If your disability prevents you from being able to travel to your exam, federal law requires that the SSA make arrangements for the physician to come to you, but you need to be proactive in requesting this. You may need to file a written request outlining why you’re physically unable to travel.
If you miss your exam and fail to reschedule it, it could mean that your claim will be denied due to lack of evidence. It’s always better to be proactive about any potential conflicts. As soon as possible after your missed exam, you should contact your disability examiner and explain the reason why you missed it.
In general, they will only excuse it if the conflict was unavoidable such as an illness, a death in the family, or an unexpected loss of transportation (like your car breaking down). You may then be able to reschedule your appointment, but know that this might further delay your claim.
Your appointment will likely be scheduled for you and you should make every effort to be there on time. Plan ahead and if you anticipate any reason you may not be able to make it, contact your disability examiner to reschedule or for help arranging transportation. It’s common for a disability claim to take several months to be approved and any delays will only increase this timeline. While there are provisions in place to provide retroactive benefits (like SSDI back pay) for claims that take longer than normal, you still want to do everything you can to ensure you make it to your appointments.

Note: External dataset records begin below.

(** [querySelectorAll]: the matching elements in tree order. *)
Definition querySelectorAll (s : Selector) (d : Document) : list nat :=
  List.filter (matches d s) (seq 0 (length d)).

(** [querySelector]: the first match, or [null]. *)
Definition querySelector (s : Selector) (d : Document) : option nat :=
  head (querySelectorAll s d).

(** [getElementById]: the first element in tree order with that id. *)
Definition getElementById (i : string) (d : Document) : option nat :=
  head (List.filter (λ n, bool_decide (d !! n ≫= idAttr = Some i)) (seq 0 (length d))).

(** ** Text: [textContent] and [innerHTML] are derived *)

(** The element children of node [n], in tree order. *)
Definition children (d : Document) (n : nat) : list nat :=
  List.filter (λ m, bool_decide (d !! m ≫= parentNode = Some n)) (seq 0 (length d)).

(** The texts [ts] of an element with the texts [cs] of its element
    children in between. *)
Fixpoint interleave (ts cs : list string) : string :=
  match ts with
  | [] => String.concat "" cs
  | t :: ts' =>
      t +:+ match cs with
            | [] => String.concat "" ts'
            | c :: cs' => c +:+ interleave ts' cs'
            end
  end.

(** [textContent]: the data of every Text descendant, in tree order. *)
Fixpoint textContent_of (d : Document) (fuel n : nat) : string :=
  match fuel with
  | O => ""
  | S fuel' =>
      match d !! n with
      | Some e => interleave (texts e) (map (textContent_of d fuel') (children d n))
      | None => ""
      end
  end.

(** The markup of Text children: each is serialised in turn. *)
Definition serialize_texts (ts : list string) : string :=
  fold_right (λ t s, Html.escape t +:+ s) "" ts.

(** What the [innerHTML] getter returns for an element whose children are
    text. *)
Definition innerHTML_of (e : Element) : string := serialize_texts (texts e).

(** ** The page: document, listener table, function objects, visible effects *)

Inductive Target :=
| Window
| Node (n : nat).

(** The function expressions of the script, by the place they are written. *)
Inductive Code :=
| MobileBtnClick        (* lines 49-61 *)
| NavLinkClick          (* lines 82-89 *)
| MobileNavLinkClick    (* lines 97-108 *)
| DeliveryBtnClick      (* lines 120-123 *)
| HeroMouseMove         (* lines 137-144 *)
| HeroMouseLeave        (* lines 147-149 *)
| WindowResize          (* lines 173-180 *)
| FranchiseBtnClick     (* lines 190-193 *)
| EmptyFunction         (* line 206: function() {} *)
| DOMContentLoaded.     (* lines 223-237 *)

(** A function object: evaluating a function expression allocates a new
    object, told apart from every other by [fn_id].  [next_fn] of the page
    counts the objects allocated so far. *)
Record FnObj := mkFn { fn_id : nat; fn_code : Code }.

Record Listener := mkListener {
  l_target : Target;
  l_type : string;
  l_fn : FnObj
}.

Inductive Effect :=
| Alert (msg : string)
| ConsoleLog (msg : string)
| PreventDefault
| StopPropagation.

Record Page := mkPage {
  dom : Document;
  listeners : list Listener;
  next_fn : nat;
  effects : list Effect
}.

#[global] Instance Target_eq_dec : EqDecision Target.
Proof. solve_decision. Defined.
#[global] Instance Code_eq_dec : EqDecision Code.
Proof. solve_decision. Defined.
#[global] Instance FnObj_eq_dec : EqDecision FnObj.
Proof. solve_decision. Defined.
#[global] Instance Listener_eq_dec : EqDecision Listener.
Proof. solve_decision. Defined.

Definition with_dom (f : Document → Document) (p : Page) : Page :=
  mkPage (f (dom p)) (listeners p) (next_fn p) (effects p).

Definition with_listeners (f : list Listener → list Listener) (p : Page) : Page :=
  mkPage (dom p) (f (listeners p)) (next_fn p) (effects p).

(** What the script reads from the browser while it is evaluated. *)
Record Browser := mkBrowser {
  hover_matches : bool;      (* window.matchMedia('(hover: hover)').matches *)
  has_ontouchstart : bool;   (* 'ontouchstart' in window *)
  currentYear : Z            (* new Date().getFullYear() *)
}.

(** What a handler reads from the event and the window when it is called. *)
Record Ev := mkEv {
  innerWidth : Z;
  innerHeight : Z;
  clientX : Z;
  clientY : Z
}.

(** ** Evaluation: state passing with abrupt completion *)

Inductive Completion (A : Type) :=
| Normal (a : A)
| TypeError.
Arguments Normal {A} a.
Arguments TypeError {A}.

Definition JS (A : Type) : Type := Page → Completion A * Page.

Definition ret {A} (a : A) : JS A := λ p, (Normal a, p).

Definition throw {A} : JS A := λ p, (TypeError, p).

Definition bind {A B} (m : JS A) (k : A → JS B) : JS B :=
  λ p, match m p with
       | (Normal a, p') => k a p'
       | (TypeError, p') => (TypeError, p')
       end.

Declare Scope js_scope.
Delimit Scope js_scope with js.
Notation "'let*' x := m 'in' k" := (bind m (λ x, k))
  (at level 10, x name, m at level 100, k at level 200, only parsing) : js_scope.
Notation "m ;; k" := (bind m (λ _, k))
  (at level 100, k at level 200, right associativity, only parsing) : js_scope.
Local Open Scope js_scope.

(** NodeList.prototype.forEach / Array.prototype.forEach. *)
Fixpoint forEach {A} (l : list A) (f : A → JS unit) : JS unit :=
  match l with
  | [] => ret tt
  | x :: l' => f x ;; forEach l' f
  end.

Definition emit (x : Effect) : JS unit :=
  λ p, (Normal tt, mkPage (dom p) (listeners p) (next_fn p) (effects p ++ [x])).

(** Reading a property of [o]: [TypeError] when [o] is [null] (or refers to
    no element of the document, which [cache_ok] rules out). *)
Definition get {A} (o : option nat) (f : Element → A) : JS A :=
  λ p, match o ≫= (λ n, dom p !! n) with
       | Some e => (Normal (f e), p)
       | None => (TypeError, p)
       end.

(** Changing the object [o]: [TypeError] when [o] is [null] (or refers to no
    element of the document). *)
Definition update (o : option nat) (f : Element → Element) : JS unit :=
  λ p, match o with
       | Some n =>
           match dom p !! n with
           | Some _ => (Normal tt, with_dom (alter f n) p)
           | None => (TypeError, p)
           end
       | None => (TypeError, p)
       end.

Definition classList_contains (o : option nat) (tok : string) : JS bool :=
  get o (λ e, TokenList.contains tok (classList e)).

Definition classList_add (o : option nat) (tok : string) : JS unit :=
  update o (with_classList (TokenList.add tok)).

Definition classList_remove (o : option nat) (tok : string) : JS unit :=
  update o (with_classList (TokenList.remove tok)).

Definition classList_toggle (o : option nat) (tok : string) : JS bool :=
  let* present := classList_contains o tok in
  update o (with_classList (λ l, snd (TokenList.toggle tok l))) ;;
  ret (negb present).

Definition style_set_animation (o : option nat) (v : string) : JS unit :=
  update o (with_style (set_animation v)).

Definition style_set_boxShadow (o : option nat) (v : string) : JS unit :=
  update o (with_style (set_boxShadow v)).

(** A function expression is evaluated: a new function object. *)
Definition new_function (c : Code) : JS FnObj :=
  λ p, (Normal (mkFn (next_fn p) c),
        mkPage (dom p) (listeners p) (S (next_fn p)) (effects p)).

Ideally, your medical record will have been transferred to the CE physician, but this won’t always be the case. The more documentation you can bring regarding past tests or diagnoses, the more information the new doctor will have to work from. Focus on objective tests like x-rays, MRIs, EMGs, or blood tests, and include any prescriptions medication you are currently taking,
In all likelihood, this is the first time this provider has met you and they have no knowledge of your medical history. Be prepared to describe your condition and how it affects your day-to-day life. When did it begin? Did it have a slow onset or was there a single event like an injury or car accident that caused it? Be as specific as possible but don’t try to exaggerate or underplay your disability. Explain how your disability affects your physical and mental capabilities, any assistance you regularly need to help you perform daily tasks, your ability to take care of your personal hygiene needs (are you able to get in and out of the bathtub safely, use the toilet, dress yourself, etc.).
Also, talk about your treatment history. What medications have you taken in the past? Have you had any procedures done? Have you ever had to go to the emergency room or hospital due to your condition?
Consultative exams can be a stressful experience and it can be helpful to bring someone along to your appointment who may be able to help. This should be someone who you trust and who knows about your disability (like a spouse, family member, or close friend). Talk with them before the appointment and go over the details of what you plan on telling the doctor with them. This way if you get confused, overwhelmed, or flustered during the exam they can fill in the holes and ensure your story is heard.
Social Security disability benefits provide much needed financial support for Americans who are unable to earn to their full capacity due to their disability. The application process can take a long time and will require you to provide detailed personal information about yourself and your finances as well as any medical treatment you’ve received as it relates to your disability.
In some cases, you may be asked to attend a consultative examination that’s scheduled by your DS examiner. These are provided for you at no cost and are nothing to be nervous about, however, you should be prepared.
Consultative exams are usually ordered when there is insufficient evidence in your Social Security disability application or the medical source you provided is somehow in question. In order to fully process your application and have DDS confirm your condition, one or more tests or exams may be necessary.